Even a simple conversion can go wrong. The most frequent slips:

  • Converting an underexposed photo hoping B&W will save it: a uniform dark gray only makes things worse. Brighten it first.
  • Overdoing the contrast: crushed blacks and blown whites lose detail irreversibly once the file is downloaded.
  • Ignoring texture: black and white lives on surfaces — stone, skin, fabric. If the photo is soft or blurry, removing the color makes it even more anonymous.
  • Using B&W for everything: when you're after a nostalgic but warm tone, a sepia tint is often the better fit.

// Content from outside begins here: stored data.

(* ===== verification/Scope.v ===== *)
(** * Scopes of rules and the signals of a container

    k8sutils/pkg/scope/scope.go and
    instrumentor/controllers/agentenabled/signals/signals.go. *)

From S2P Require Import Prelude.
From S2P Require Import Status.
From S2P Require Import Workload.
From S2P Require Import Api.

Definition sourceMatchScopeSources (source : PodWorkload) (scopes : SourcesScopes) : bool :=
  if decide (sc_sources scopes = []) then true
  else existsb (fun scope => bool_decide (scope = source)) (sc_sources scopes).

Definition sourceMatchScopeNamespaces (namespace : string) (scopes : SourcesScopes) : bool :=
  if decide (sc_namespaces scopes = []) then true
  else existsb (fun scope => bool_decide (scope = namespace)) (sc_namespaces scopes).

Definition sourceMatchScopeLanguages (language : string) (scopes : SourcesScopes) : bool :=
  if decide (sc_languages scopes = []) then true
  else existsb (fun scope => bool_decide (scope = language)) (sc_languages scopes).

Definition SourceScopeMatchesContainer
    (scopes : option SourcesScopes) (pw : PodWorkload) (language : string) : bool :=
  match scopes with
  | None => true
  | Some scopes =>
      if negb (sourceMatchScopeSources pw scopes) then false
      else if negb (sourceMatchScopeNamespaces (pw_namespace pw) scopes) then false
      else if negb (sourceMatchScopeLanguages language scopes) then false
      else true
  end.

(** ** Enabled signals *)
Record EnabledSignals := mkSignals
  { TracesEnabled : bool; MetricsEnabled : bool; LogsEnabled : bool }.

Definition contains_signal (l : list string) (s : string) : bool :=
  existsb (fun x => bool_decide (x = s)) l.

(** The rule switches traces off for the whole container: it has no list of
    instrumentation libraries, and its trace config is disabled. *)
Definition rule_disables_traces (irl : InstrumentationRule) : bool :=
  match ir_libraries irl with
  | Some _ => false
  | None =>
      match ir_trace_config irl with
      | Some (Some true) => true
      | _ => false
      end
  end.

Definition GetEnabledSignalsForContainer
    (nodeCollectorsGroup : option CollectorsGroup) (irls : list InstrumentationRule)
    : EnabledSignals * option AgentDisabledInfo :=
  match nodeCollectorsGroup with
  | None =>
      (mkSignals false false false,
       Some (mkDisabled WaitingForNodeCollector (r_message AgentEnabledWaitingForNodeCollector)))
  | Some cg =>
      let traces := contains_signal (cg_receiver_signals cg) TracesObservabilitySignal in
      let metrics := contains_signal (cg_receiver_signals cg) MetricsObservabilitySignal in
      let logs := contains_signal (cg_receiver_signals cg) LogsObservabilitySignal in
      let traces := foldl (fun t irl => if rule_disables_traces irl then false else t) traces irls in
      let enabledSignals := mkSignals traces metrics logs in
      if negb traces && negb metrics && negb logs then
        (enabledSignals,
         Some (mkDisabled NoCollectedSignals (r_message AgentEnabledNoCollectedSignals)))
      else (enabledSignals, None)
  end.

(** ** What scopes and signals mean *)

Lemma existsb_elem {A} `{EqDecision A} (x : A) l :
  existsb (fun y => bool_decide (y = x)) l = true <-> x ∈ l.
Proof.
  rewrite existsb_exists. split.
  - intros (y & Hy & Heq). case_bool_decide; [subst|done]. by apply list_elem_of_In.
  - intros Hx. exists x. split; [by apply list_elem_of_In|by case_bool_decide].
Qed.

Lemma wildcard_elem {A} `{EqDecision A} (x : A) l :
  (if decide (l = []) then true else existsb (fun y => bool_decide (y = x)) l) = true <->
  l = [] ∨ x ∈ l.
Proof. case_decide; [naive_solver|]. rewrite existsb_elem. naive_solver. Qed.

(** A scope selects exactly the containers that satisfy each of its
    non-empty criteria; no scope selects every container. *)
Theorem scope_matches_iff (scopes : option SourcesScopes) (pw : PodWorkload) (language : string) :
  SourceScopeMatchesContainer scopes pw language = true <->
  forall s, scopes = Some s ->
    (sc_sources s = [] ∨ pw ∈ sc_sources s)
    ∧ (sc_namespaces s = [] ∨ pw_namespace pw ∈ sc_namespaces s)
    ∧ (sc_languages s = [] ∨ language ∈ sc_languages s).
Proof.
  destruct scopes as [s|]; simpl; [|naive_solver].
  unfold sourceMatchScopeSources, sourceMatchScopeNamespaces, sourceMatchScopeLanguages.
  rewrite !guard_bool, !negb_false_iff, !wildcard_elem. naive_solver.
Qed.

Lemma traces_fold t irls :
  foldl (fun t irl => if rule_disables_traces irl then false else t) t irls
  = t && forallb (fun irl => negb (rule_disables_traces irl)) irls.
Proof.
  revert t. induction irls as [|irl irls IH]; intros t; simpl; [by rewrite andb_true_r|].
  rewrite IH. destruct (rule_disables_traces irl), t; done.
Qed.

Lemma signals_enabled cg irls s :
  GetEnabledSignalsForContainer cg irls = (s, None) ->
  exists g, cg = Some g
    ∧ TracesEnabled s = contains_signal (cg_receiver_signals g) TracesObservabilitySignal
        && forallb (fun irl => negb (rule_disables_traces irl)) irls
    ∧ MetricsEnabled s = contains_signal (cg_receiver_signals g) MetricsObservabilitySignal
    ∧ LogsEnabled s = contains_signal (cg_receiver_signals g) LogsObservabilitySignal
    ∧ TracesEnabled s || MetricsEnabled s || LogsEnabled s = true.
Proof.
  unfold GetEnabledSignalsForContainer. destruct cg as [g|]; [|done].
  rewrite traces_fold. intros H. exists g. split; [done|].
  revert H.
  generalize (contains_signal (cg_receiver_signals g) TracesObservabilitySignal
              && forallb (fun irl => negb (rule_disables_traces irl)) irls).
  intros [];
  destruct (contains_signal _ MetricsObservabilitySignal),
    (contains_signal _ LogsObservabilitySignal); intros ?; simplify_eq/=; done.
Qed.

Rule of thumb: study the full preview calmly before hitting “Download”, not just the thumbnail.

At a glance

PriceFree
WatermarkNone
FormatsJPG, PNG, WebP
ControlsB&W intensity + Contrast
PreviewReal time

Three perfect subjects

  • Portraits in side light
  • Architecture, stairs, geometry
  • Busy street scenes

Frequently asked questions

Can I keep some color instead of converting everything?
Yes. The “B&W intensity” slider is gradual: at 100% the photo is fully grayscale, but values between 30% and 70% produce a desaturated effect widely used in cinema, with colors visible but muted. The live preview shows the result as you drag the handle.
Black and white or sepia for a period look?
It depends on the era you want to evoke. Black and white recalls reportage and classic twentieth-century photography; the warm brown of the sepia effect brings to mind late-nineteenth-century prints. For an old-style family photo, sepia usually feels warmer and more nostalgic; for an intense portrait, gray is the stronger choice.
Does the conversion reduce photo quality?
No: it changes the color of the pixels but doesn't remove any, and the resolution stays identical, up to 4096 px on the long side. As with any export, downloading as JPG applies the format's usual compression; for maximum fidelity you can save as PNG, which is lossless.
My photo is very dark: should I convert it anyway?
Brighten it first. An underexposed photo turned black and white becomes a block of indistinguishable dark grays. Run it through the brighten photo tool, recover the shadows, then come back and convert: the result will be far more readable and the contrast will have material to work with.
Does it work on a phone too?
Yes: the editor runs in smartphone and tablet browsers. Load the photo from your gallery, move the two sliders with your finger and tap “Download” to save the file. No app to install and no account to create, even for high-resolution photos.